Unicode Consortium is the standard bearer of emoji. The nonprofit organization maintains the Unicode Standard, the universal system for the numeric encoding of letters and characters so they can be understood across computer systems, which means it chooses and regulates the symbols that appear on your phone. This week, the organization revealed 168 new emoji as part of its version 12.1 release, including symbols for a wide array of new animals, food, and activities—like a parachute, for all of the times you do that (or maybe just to hint when you need to escape a sticky situation).

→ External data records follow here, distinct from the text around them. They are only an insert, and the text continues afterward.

(** [d[k] = v] once [k] is hashed. *)
Fixpoint dict_store {V} (d : pydict V) (k : pykey) (v : V) : pydict V :=
  match d with
  | [] => [(k, v)]
  | (k', v') :: d' =>
      if decide (k' = k) then (k', v) :: d' else (k', v') :: dict_store d' k v
  end.

Definition dict_setitem {V} (d : pydict V) (key : json) (v : V) : result (pydict V) :=
  match py_hash_key key with
  | Ok k => Ok (dict_store d k v)
  | Raise e => Raise e
  end.

(** [list(itervalues(d))] *)
Definition itervalues {V} (d : pydict V) : list V := d.*2.

(** ** HTTP session, log and the monad of the provider's methods *)

Record request := mkRequest {
  req_url : string;
  req_headers : list (string * string);
  req_timeout : option Z
}.

Record response := mkResponse {
  status_code : Z;
  content : bytes
}.

Inductive get_outcome :=
| GetRaises (e : exn)
| GetReturns (r : response).

(** What [session.get] does with a request, given the requests sent so far. *)
Definition session := list request → request → get_outcome.

Inductive log_level := DEBUG | INFO | WARNING.

Inductive log_arg :=
| ArgStr (s : string)
| ArgInt (n : option Z)
| ArgSubtitle (s : WizdomSubtitle).

Record log_record := mkLog {
  log_lvl : log_level;
  log_msg : string;
  log_args : list log_arg
}.

Record pstate := mkState {
  sent : list request;
  logged : list log_record
}.

Definition M (S A : Type) : Type := S → S * result A.

Definition M_ret {S A} (a : A) : M S A := λ st, (st, Ok a).

Definition M_bind {S A B} (m : M S A) (k : A → M S B) : M S B :=
  λ st, match m st with
        | (st', Ok a) => k a st'
        | (st', Raise e) => (st', Raise e)
        end.

#[global] Instance M_mret {S} : MRet (M S) := @M_ret S.
#[global] Instance M_mbind {S} : MBind (M S) := λ A B k m, M_bind m k.

Definition raise {S A} (e : exn) : M S A := λ st, (st, Raise e).

Definition lift_result {S A} (r : result A) : M S A := λ st, (st, r).

(** [try: body  except Exception: handler] *)
Definition try_except {S A} (body : M S A) (handler : exn → M S A) : M S A :=
  λ st, match body st with
        | (st', Ok a) => (st', Ok a)
        | (st', Raise e) => handler e st'
        end.

(** A method that works on an object it was handed: the object is the
    second component of the state. *)
Definition lift_env {S O A} (m : M S A) : M (S * O) A :=
  λ st, let '(st', r) := m st.1 in ((st', st.2), r).

Definition read_object {S O} : M (S * O) O := λ st, (st, Ok st.2).

Definition write_object {S O} (f : O → O) : M (S * O) unit :=
  λ st, ((st.1, f st.2), Ok tt).

Definition log (lvl : log_level) (msg : string) (args : list log_arg) : M pstate unit :=
  λ st, ({| sent := sent st; logged := logged st ++ [mkLog lvl msg args] |}, Ok tt).

(** [r.raise_for_status()] *)
Definition raise_for_status {S} (r : response) : M S unit :=
  if ((400 <=? status_code r) && (status_code r <? 600))%Z
  then raise (HTTPError (status_code r))
  else M_ret tt.

(** ** Archives (zipfile) *)

Definition archive := list (string * bytes).

(** [zf.namelist()] *)
Definition namelist (zf : archive) : list string := zf.*1.

(** [zf.read(name)]: the entry registered last under [name]. *)
Definition zf_read (zf : archive) (name : string) : result bytes :=
  match last (filter (λ e, e.1 = name) zf) with
  | Some e => Ok e.2
  | None => Raise KeyError
  end.

(** ** Stand-ins for the imported functions

    Used by the examples and the worked cases that close the file. *)

#[global] Instance byte_eq_dec : EqDecision byte := Byte.byte_eq_dec.

(** [p.rfind(c)]: the index of the last [c], or -1. *)
Fixpoint rfind_from (c : ascii) (p : string) (i found : Z) : Z :=
  match p with
  | EmptyString => found
  | String a p' => rfind_from c p' (i + 1)%Z (if Ascii.eqb a c then i else found)
  end.

Definition rfind (c : ascii) (p : string) : Z := rfind_from c p 0%Z (-1)%Z.

(** The loop of [genericpath._splitext] that skips leading dots: is there,
    within [steps] characters from [filenameIndex], one that is no dot? *)
Fixpoint splitext_scan (p : string) (filenameIndex steps : nat) : bool :=
  match steps with
  | O => false
  | S steps' =>
      match String.get filenameIndex p with
      | Some a =>
          if Ascii.eqb a "." then splitext_scan p (S filenameIndex) steps' else true
      | None => false
      end
  end.

(** [os.path.splitext] of posixpath. *)
Definition posix_splitext (p : string) : string * string :=
  let sepIndex := rfind "/" p in
  let dotIndex := rfind "." p in
  if (sepIndex <? dotIndex)%Z
     && splitext_scan p (Z.to_nat (sepIndex + 1)) (Z.to_nat (dotIndex - (sepIndex + 1)))
  then (String.substring 0 (Z.to_nat dotIndex) p,
        String.substring (Z.to_nat dotIndex) (String.length p - Z.to_nat dotIndex) p)
  else (p, "").

(** [content.replace(b'\r\n', b'\n')] *)
Fixpoint crlf_to_lf (b : bytes) : bytes :=
  match b with
  | [] => []
  | c :: rest =>
      match rest with
      | c' :: _ =>
          if Byte.eqb c x0d && Byte.eqb c' x0a then crlf_to_lf rest
          else c :: crlf_to_lf rest
      | [] => [c]
      end
  end.

(** ASCII lower-casing, as a sanitizer. *)
Definition ascii_lower (c : ascii) : ascii :=
  let n := nat_of_ascii c in
  if (65 <=? n)%nat && (n <=? 90)%nat then ascii_of_nat (n + 32) else c.

Fixpoint lower (s : string) : string :=
  match s with
  | EmptyString => EmptyString
  | String c s' => String (ascii_lower c) (lower s')
  end.

(** A guesser that finds nothing in a release label. *)
Definition no_guessit : json → string → unit := λ _ _, tt.
Definition no_guess_matches : video → unit → gset string := λ _ _, ∅.

(** A decoder given by the table of the bodies it knows. *)
Definition table_decoder {A} (table : list (bytes * A)) (body : bytes) : option A :=
  snd <$> head (filter (λ e, e.1 = body) table).

(** A session that answers its n-th request with the n-th outcome of a
    list, and fails once the list is used up. *)
Definition scripted_session (answers : list get_outcome) : session :=
  λ sent _, default (GetRaises RequestException) (answers !! length sent).

(** [str()] of a list or a dict; the examples never reach it. *)
Definition sample_repr : json → string := λ _, "[...]".

(** Sample data. *)

Definition body_a : bytes := [x61].
Definition body_b : bytes := [x62].

Definition ok_response (body : bytes) : get_outcome :=
  GetReturns {| status_code := 200; content := body |}.

Definition state0 : pstate := {| sent := []; logged := [] |}.

(** A region that holds nothing, and one that holds an identifier for
    "Example Show". *)
Definition cold_region : pstate → string → option Z → bool → option (option string) :=
  λ _ _ _ _, None.
Definition warm_region : pstate → string → option Z → bool → option (option string) :=
  λ _ title _ _,
    if decide (title = "Example Show") then Some (Some "tt1234567") else None.

Definition catalog_records : list json :=
  [JObj {["id" := JInt 9; "versioname" := JStr "Example.Show.S02E05.HDTV"]};
   JObj {["id" := JInt 10; "versioname" := JStr "Example.Show.S02E05.WEB"]};
   JObj {["id" := JInt 9; "versioname" := JStr "Example.Show.S02E05.720p"]}].

Definition example_episode : EpisodeVideo :=
  {| ep_name := "Example.Show.S02E05.mkv";
     ep_series := "Example Show";
     ep_season := 2;
     ep_episode := 5;
     ep_title := None;
     ep_year := None;
     ep_imdb_id := None;
     ep_series_imdb_id := Some "tt1234567" |}.

(** A special: season 0. *)
Definition special_episode : EpisodeVideo :=
  {| ep_name := "Example.Show.S00E03.mkv";
     ep_series := "Example Show";
     ep_season := 0;
     ep_episode := 3;
     ep_title := None;
     ep_year := None;
     ep_imdb_id := None;
     ep_series_imdb_id := Some "tt1234567" |}.

Definition special_candidate : WizdomSubtitle :=
  WizdomSubtitle_init hebrew false "https://wizdom.xyz/#/movies/tt1234567"
    "Example Show" (Some 0%Z) (Some 3%Z) "Example Show" "tt1234567"
    (JInt 9) (JStr "Example.Show.S00E03.HDTV").

Definition example_candidate : WizdomSubtitle :=
  WizdomSubtitle_init hebrew false "https://wizdom.xyz/#/series/tt1234567"
    "Example Show" (Some 2%Z) (Some 5%Z) "Example Show" "tt1234567"
    (JInt 9) (JStr "Example.Show.S02E05.HDTV").

(** The candidates [query] builds from [catalog_records]. *)
Definition candidate_9 : WizdomSubtitle :=
  WizdomSubtitle_init hebrew false "https://wizdom.xyz/#/series/tt1234567"
    "Example Show" (Some 2%Z) (Some 5%Z) "Example Show" "tt1234567"
    (JInt 9) (JStr "Example.Show.S02E05.720p").

Definition candidate_10 : WizdomSubtitle :=
  WizdomSubtitle_init hebrew false "https://wizdom.xyz/#/series/tt1234567"
    "Example Show" (Some 2%Z) (Some 5%Z) "Example Show" "tt1234567"
    (JInt 10) (JStr "Example.Show.S02E05.WEB").

(** A catalog that answers the first request with [catalog_records]. *)
Definition catalog_session : session := scripted_session [ok_response body_a].
Definition catalog_decoder : bytes → option json :=
  table_decoder [(body_a, JArr catalog_records)].

(** A metadata search without results, and one whose detail record has an
    empty imdb_id. *)
Definition no_results_decoder : bytes → option json :=
  table_decoder [(body_a, JObj {["results" := JArr []]})].
Definition tmdb_session : session :=
  scripted_session [ok_response body_a; ok_response body_b].
Definition tmdb_first : gmap string json := {["id" := JInt 1399]}.
Definition tmdb_search_doc : gmap string json :=
  {["results" := JArr [JObj tmdb_first]]}.
Definition tmdb_detail_doc : gmap string json := {["imdb_id" := JStr ""]}.
Definition tmdb_null_decoder : bytes → option json :=
  table_decoder [(body_a, JObj tmdb_search_doc);
                 (body_b, JObj {["imdb_id" := JNull]})].
Definition tmdb_decoder : bytes → option json :=
  table_decoder [(body_a, JObj tmdb_search_doc); (body_b, JObj tmdb_detail_doc)].

(** A metadata search whose detail record carries an identifier, and one
    whose first result has no id. *)
Definition tmdb_found_decoder : bytes → option json :=
  table_decoder [(body_a, JObj tmdb_search_doc);
                 (body_b, JObj {["imdb_id" := JStr "tt1234567"]})].
Definition tmdb_nameless_first : gmap string json := {["name" := JStr "Example Show"]}.
Definition tmdb_nameless_doc : gmap string json :=
  {["results" := JArr [JObj tmdb_nameless_first]]}.
Definition tmdb_nameless_decoder : bytes → option json :=
  table_decoder [(body_a, JObj tmdb_nameless_doc)].

Definition error_response (status : Z) : get_outcome :=
  GetReturns {| status_code := status; content := [] |}.

(** A catalog answer whose second record has no id. *)
Definition record_9 : json :=
  JObj {["id" := JInt 9; "versioname" := JStr "Example.Show.S02E05.HDTV"]}.
Definition record_without_id : json :=
  JObj {["versioname" := JStr "Example.Show.S02E05.WEB"]}.
Definition broken_catalog_decoder : bytes → option json :=
  table_decoder [(body_a, JArr ([record_9] ++ record_without_id :: [record_9]))].

Definition example_movie : MovieVideo :=
  {| mv_name := "Example.Movie.1999.mkv";
     mv_title := "Example Movie";
     mv_year := Some 1999%Z;
     mv_imdb_id := Some "tt0133093" |}.

(** A special of a series whose identifier is not known. *)
Definition special_without_id : EpisodeVideo :=
  {| ep_name := "Example.Show.S00E03.mkv";
     ep_series := "Example Show";
     ep_season := 0;
     ep_episode := 3;
     ep_title := None;
     ep_year := None;
     ep_imdb_id := None;
     ep_series_imdb_id := None |}.

Definition srt_crlf : bytes := [x31; x0d; x0a; x48; x69; x0d; x0a].

Definition zip_one : archive :=
  [("readme.txt", [x68; x69]); ("Example.Show.S02E05.srt", srt_crlf)].
Definition zip_two : archive :=
  [("a/ep.srt", srt_crlf); ("a/ep.sub", [x7b; x30; x7d])].
Definition zip_none : archive :=
  [("readme.txt", [x68; x69]); (".srt", srt_crlf); ("EP.SRT", srt_crlf)].

(** ** The provider

    What the module imports is a parameter of the development:
    [subliminal.utils.sanitize], [guessit.guessit],
    [subliminal.matches.guess_matches], [subliminal.subtitle.fix_line_ending],
    [os.path.splitext], the decoders behind [Response.json()] and
    [zipfile.ZipFile] ([None] when the body does not decode), [str()] of a
    list or dict, the HTTP session the provider was initialized with, and
    the cache region of the host framework ([subliminal.cache.region]):
    [region_get st title year is_movie] is the value the region holds, at the
    moment [st], for a call of [_search_imdb_id] with these arguments, if it
    holds one. *)

Section Wizdom.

How exactly does Unicode Consortium choose which emoji to release next? The group fields proposals from independent groups as well as tech companies, like Apple, which led the effort to standardize more emoji around disabilities and inclusion. But along with its release of the new emoji this week, Unicode explained that it also considers user data as a key factor in the emoji selection process, including how people are using existing emoji.

The results may surprise you—or they may be the ultimate validation that you aren’t the only one using the flamenco dancer emoji.

[Image: Unicode]

Some of Apple’s proposed accessibility emoji. [Image: Apple]

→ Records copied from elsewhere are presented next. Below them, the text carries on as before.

(** * Verification of the Day-2 embedding-classifier notebook

    Shallow embedding of the Python code of
    [genai-5day-course-with-google/codes/day-2-classifying-embedding-with-pytorch.ipynb]:
    the text cleaner, the balanced sampler, the two-layer classifier, the
    training loop with early stopping, and the inference function; and of
    [validate_query] of the function-calling notebook. *)

From Stdlib Require Import ZArith NArith QArith Reals Psatz List.
From Equations Require Import Equations.
From stdpp Require Import gmap strings list sorting lexico.

(** ** Python strings

    A Python [str] is a sequence of Unicode code points. *)

Definition codepoint := N.
Abbreviation str := (list codepoint).

(** [py_str] reads a Rocq string literal (ASCII) as a Python [str]. *)
Definition py_str (s : string) : str :=
  map Ascii.N_of_ascii (String.list_ascii_of_string s).

(** Keeps the equation of a [with] scrutinee in scope. *)
Definition inspect {A} (a : A) : {b | a = b} := exist _ a eq_refl.

(** ** The text cleaner: [preprocess_newsgroup_row] *)

Module TextCleaner.

Section Cleaner.

(** The table of non-ASCII code points that Python's [\w] accepts (the
    Unicode alphanumerics); the ASCII part of [\w] is written out. *)
Variable unicode_alnum : codepoint → bool.

Definition ascii_word (c : codepoint) : bool :=
  ((48 <=? c) && (c <=? 57) || (65 <=? c) && (c <=? 90)
   || (97 <=? c) && (c <=? 122) || (c =? 95))%N.

(** [\w] on a [str] pattern. *)
Definition re_word (c : codepoint) : bool :=
  if (c <? 128)%N then ascii_word c else unicode_alnum c.

(** The character class [[\w\.-]]. *)
Definition addr_char (c : codepoint) : bool :=
  re_word c || (c =? 46)%N || (c =? 45)%N.

(** The code point of ['@']. *)
Definition AT : codepoint := 64%N.

(** What is left of [l] after the longest run of [[\w\.-]] characters:
    the greedy [+] of the pattern. *)
Fixpoint skip_run (l : str) : str :=
  match l with
  | [] => []
  | c :: tl => if addr_char c then skip_run tl else l
  end.
(* ===== verification/Prelude.v ===== *)
(** * A verification development for the green-thread server and the seL4 kernel it runs on

    The program ([src/main.c]) is a root task for seL4 on 32-bit x86.  It boots,
    collects untyped memory, starts client processes and serves their requests:
    producers and consumers that share a bounded buffer, on green threads or on
    kernel threads.  The kernel of the build is in the repository as one C file
    ([src/build/kernel/kernel_all.c], preprocessed in [kernel_final.c]); the
    libraries are there as headers ([src/stage/x86/pc99/include]).  The
    development follows the program down: the server's code, the synchronisation
    it is built on, and the kernel operations these rest on.

    ** How code is modelled

    A function is a Rocq function of the same name.  Code with effects is a
    computation [M S A] of the state [S] ([Prelude]): it returns, or halts with a
    failed assertion, a bad pointer, a fatal report or an exit.  [wp m Q s] says
    that [m] returns from [s] and that [Q] holds then; a theorem with [wp]
    therefore includes that no assertion fails and that loops end; [wlp] asks it
    of a run that returns only, and [wpe] has a second postcondition for one that
    halts.  Machine words are integers with their wrap-around written out ([wrap32]).  Library code that
    is not in the repository (allocman, sel4utils, the green-thread library) is an
    argument of the definitions, with what the code relies on as hypotheses.  For
    the allocator these are [Vka.VkaLaws], as the comments of [vka/vka.h] state
    them: memory can be handed back once the capabilities to the object are deleted,
    a slot if it was allocated, and a kernel invocation can answer with an error.  The server's
    theorems hold for every environment ([Server.Env]), which also decides what a
    read from a stack frame that is gone gives.  Of the libraries of the driver
    ([Driver.Libs]) the theorems ask that copies go to the next free slot and that
    the architecture's code writes its own fields of the init data
    ([Driver.CSpaceLaws]).

    The kernel's state is one record ([Kernel.ks]): threads, endpoints,
    notifications and slots by address, the scheduler's globals, the error
    reports, and the words of memory that page tables, ASID pools, the tables of
    the IOMMU and the IPC buffers consist of.  A pointer to an address without an
    object of that kind halts with [BadPointer].

    ** Files

    - [Messages]: message tags, rights, priorities and capability data of libsel4,
      bit field by bit field ([shared_types_gen.h], [types_gen.h]).
    - [Vka]: the allocator interface and the object layer ([vka/*.h]).
    - [Untypeds], [Server], [Driver]: [main.c]: the stock of untyped memory, the
      four variants of request processing with both server loops, and boot, tests
      and clients.
    - [Sel4Buffer]: the producer/consumer server on kernel threads as a machine of
      interleaved steps, with the mutex down to its compare-and-exchange
      ([main.c], [sync/*.h]).
    - [Caps], [CSpace], [CNode]: capabilities, address resolution, slots and the
      derivation list ([object/objecttype.c], [kernel/cspace.c],
      [object/cnode.c]).
    - [Kernel], [Scheduler], [Wakeup]: kernel state and doubly linked queues; the
      ready queues and bitmaps ([object/tcb.c]); scheduling ([kernel/thread.c]) and
      the invariant [sched_inv] across blocking and waking.
    - [Ipc], [Waiting], [Signals], [Cancel], [Notification]: notifications, the
      queues of endpoints, cancellation and finalisation ([object/notification.c],
      [object/endpoint.c], [object/objecttype.c]), and the invariant [ipc_ok] of
      the waiting threads.
    - [Transfer], [Endpoint], [Reply]: messages, their capabilities, faults and
      replies ([kernel/thread.c], [object/tcb.c], [api/faults.c]); sending, calling
      and receiving; replying, and deleting a capability to an endpoint.
    - [Retype], [Reset], [Creation]: untyped memory and the creation of objects
      ([object/untyped.c], [object/objecttype.c], [model/preemption.c]).
    - [Deletion], [Finalise], [Revoke]: deleting and revoking capabilities with the
      zombies of tables ([object/cnode.c]): the code and its step relation on the
      capabilities; that finalisation keeps the invariant [del_inv]; that the
      recursion ends.
    - [Decode], [Threads], [Interrupts]: the invocations of CNodes, threads and
      interrupt lines, from the message to the operation ([object/cnode.c],
      [object/tcb.c], [object/interrupt.c] and its architecture part).
    - [Paging], [VSpace], [IOSpace]: the entries of page tables, ASID pools and VT-d
      tables as bits of words; address spaces and what is unmapped when a capability
      goes ([arch/x86/kernel/vspace.c], [arch/x86/32/kernel/vspace.c],
      [vspace_32paging.c]); the tables of the IOMMU ([arch/x86/object/iospace.c]).
    - [Mmu], [Devices]: the invocations of frames, page tables, directories, ASIDs,
      I/O ports and IO page tables, up to [Arch_decodeInvocation]; [Mapping] says
      what the hardware walk ([translate]) makes of them, [Ports] which ports are
      accessed.
    - [Syscall], [Fastpath], [Entry]: the system calls ([api/syscall.c]), the fast
      paths ([fastpath/fastpath.c]) and the C part of the entries
      ([arch/x86/c_traps.c]); [FastCall] and [FastReply] compare the fast
      paths with the slow ones.
    - [Regions], [Boot]: the boot code ([kernel/boot.c], [arch/x86/kernel/boot.c], the
      boot parts of [vspace.c]): free memory and physical memory, and everything
      [init_sys_state] makes of it; [Provision] says what untyped memory the first
      thread gets, [Startup] what the scheduler finds.  [MemoryMap] and [Image] are what
      comes before ([boot_sys.c], [elf.c]): the memory the boot loader reports, and the
      image of the first thread, loaded and moved to its place.
    - [Rejection]: every decoder only looks until nothing can be refused any more.
    - [Authority], [Privilege]: what no entry can do to the priorities and the
      registers of threads, along the call graph of the whole kernel.

    ** What the theorems show

    - Server: a request to the green server completes exactly along the documented
      steps, and sleeps as long as the buffer blocks it ([Server.served]); the buffer
      of the kernel-thread server stays within its bounds and its critical section exclusive under every interleaving; when nobody can
      move the threads sleep on a list, and a lost wake-up is reachable.  The
      notifications this machine uses are implemented by the kernel's
      ([notification_refines]), so the two layers fit together.
    - Driver: untyped objects taken from the allocator are exactly those handed
      on, within count and byte limits but for a 32-bit wrap; if the kernel refuses to
      delete a capability, its memory is not handed back; a test gets exactly the free
      slots of its CSpace, above every slot it was given; a finished test is cleaned
      up once.
    - Capabilities: address resolution is a walk along a string of bits; insert,
      move, swap and removal are the list operations on the derivation list and
      leave every other slot alone; masking never adds a right.
    - Scheduler: ready queues and bitmaps implement a list of threads per priority;
      [schedule] re-establishes the invariant and runs the thread the pending action
      names or, when it is to choose, one of the highest priority; no operation loses
      a runnable thread.
    - Waiting threads: a signal, a message or a cancellation reaches exactly the
      threads it is meant for, in the order of the queue, and both invariants are
      kept.  A message arrives word for word, and nothing outside the receiver's
      message registers and buffer is written; a call over a capability that grants
      leaves the caller waiting and gives the server the right to reply, over another
      one it leaves the caller inactive; the reply uses that right up.  Deleting
      the last capability to an endpoint restarts all who wait there.
    - Untyped memory: a retype is refused exactly when the objects do not fit,
      otherwise each new capability covers its own aligned part; resetting ends, and
      a preempted reset can be repeated.
    - Deletion: from every state that satisfies [del_inv], deleting and revoking end
      without a failed assertion, with the slot empty or without children, or
      preempted by a pending interrupt; the invariant is kept, and no capability is
      made but for zombies.
    - Invocations: one that is answered with an error has changed nothing but the
      error report.
    - Address spaces: mapping a frame makes the hardware find it at its address, with
      the rights the capability and the message allow, and nothing else differently;
      unmapping restores every translation; an ASID is given to one directory.  A port
      invocation accesses the hardware once, inside the range of the capability.
    - Boot: the usable regions of the memory map become the free memory, and the image
      is in its place byte for byte or refused; blocks come out of the free memory with
      the least waste and never twice; a region is cut into aligned pieces that fill it exactly, each with its slot and
      its entry in the boot information; the two threads are left such that the
      invariant of the scheduler, from which the theorems about scheduling start, holds.
    - Fast paths: when one is taken, the state is the one the slow path leaves, but for
      the scratch list of extra capabilities and for [blockingObject] of the threads
      that stop waiting on an object, which the fast path clears; when not, nothing has
      changed.
    - Entries: no system call gives a thread a priority above the caller's maximum;
      no entry gives a thread flags or segments a user must not have.  These hold
      for every entry, also one that halts in the middle ([wlp]).

    ** Bounds and fuel

    Address resolution takes one unit of fuel per bit of the address, 32 in all,
    because a level consumes at least one bit.  [reset_chunks] takes one more than
    the number of chunks below the free index.  Waiting queues are restarted along
    their list.  With [n] slots a deletion takes [delete_fuel], which is
    [2n(n+2) + 3n + 12]: every round of the loop in [finaliseSlot] removes a
    capability, turns one into a zombie, shrinks a zombie or brings a zombie nearer
    to its own table ([Deletion.measure]), and a round calls itself three deep.
    Revoking deletes at most [2n + 1] times.  The lookup of the fast path takes a
    round per level, at most 32, and the loops over a thread's registers
    ([for_while]) at most 13.  A region is cut into at most 67 untyped objects: 29
    while the alignment grows, eight of the largest size, the rest while sizes fall
    ([untypeds_fuel] is 70).  The theorems say that the fuel is enough.

    The theorems about messages are for messages without capabilities from a
    thread that is not at fault; capability transfer and fault messages are
    modelled, not yet verified.  [invokeUntyped_Retype_correct] is for memory that
    needs no reset first; the reset has its own theorem.

    ** Not modelled

    What the processor and the IOMMU keep of the page tables is outside: loads of
    the control register, invalidations and flushes are recorded ([arch_calls]), the
    test of [setVMRoot] that saves a reload is left out, and the switch to a thread
    does not switch the page directory.  The theorems about deletion are for states
    without I/O space capabilities: unmapping a device's context makes the running
    thread restart.  At boot the set-up of the IOMMU and the measurement of the time
    stamp counter are arguments of [init_sys_state]; the kernel window, the tables of
    the processor and what ACPI reports are left out.  The registers of the interrupt
    controllers, the FPU, and the platform code work on hardware state; where modelled
    code calls them, the call is recorded ([arch_calls]).  Printing, benchmark hooks and the assembly of
    entry and exit are left out; a time stamp is an argument.  The IPC buffers are mapped: an access does not fault. *)
From stdpp Require Export base list gmap strings.
From Stdlib Require Export ZArith Lia Bool.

The top three most popular emoji are the joy smiley face emoji (conveys teary-eyed laughter), used a whopping 9.9% of the time; the red heart emoji, used 6.6% of the time; and the heart eyes smiley face emoji, used 4.2% of the time. Unicode also ranked the emoji in groups by median frequency, with the peach emoji ranked seventh in usage, along with the mind blown emoji. Seems fitting.

The new release also includes 138 gender-neutral forms and 75 variations of the holding hands emoji—made possible through new combinations of skin tone and gender—and more emoji representative of disability, like a hearing aid, prosthetic arm, seeing-eye dog emoji, and more. The new emoji will be rolling out to mobile phones starting this fall.

While many of us are familiar with how we use emoji personally, quantitative data can provide clues about the emotions we all want to convey as humans but just don’t have the words for. Look back at your texts to see how you compare: Now that we know that the joy and heart emoji are the top two, maybe we can insert a little more of that into our lives offline, too.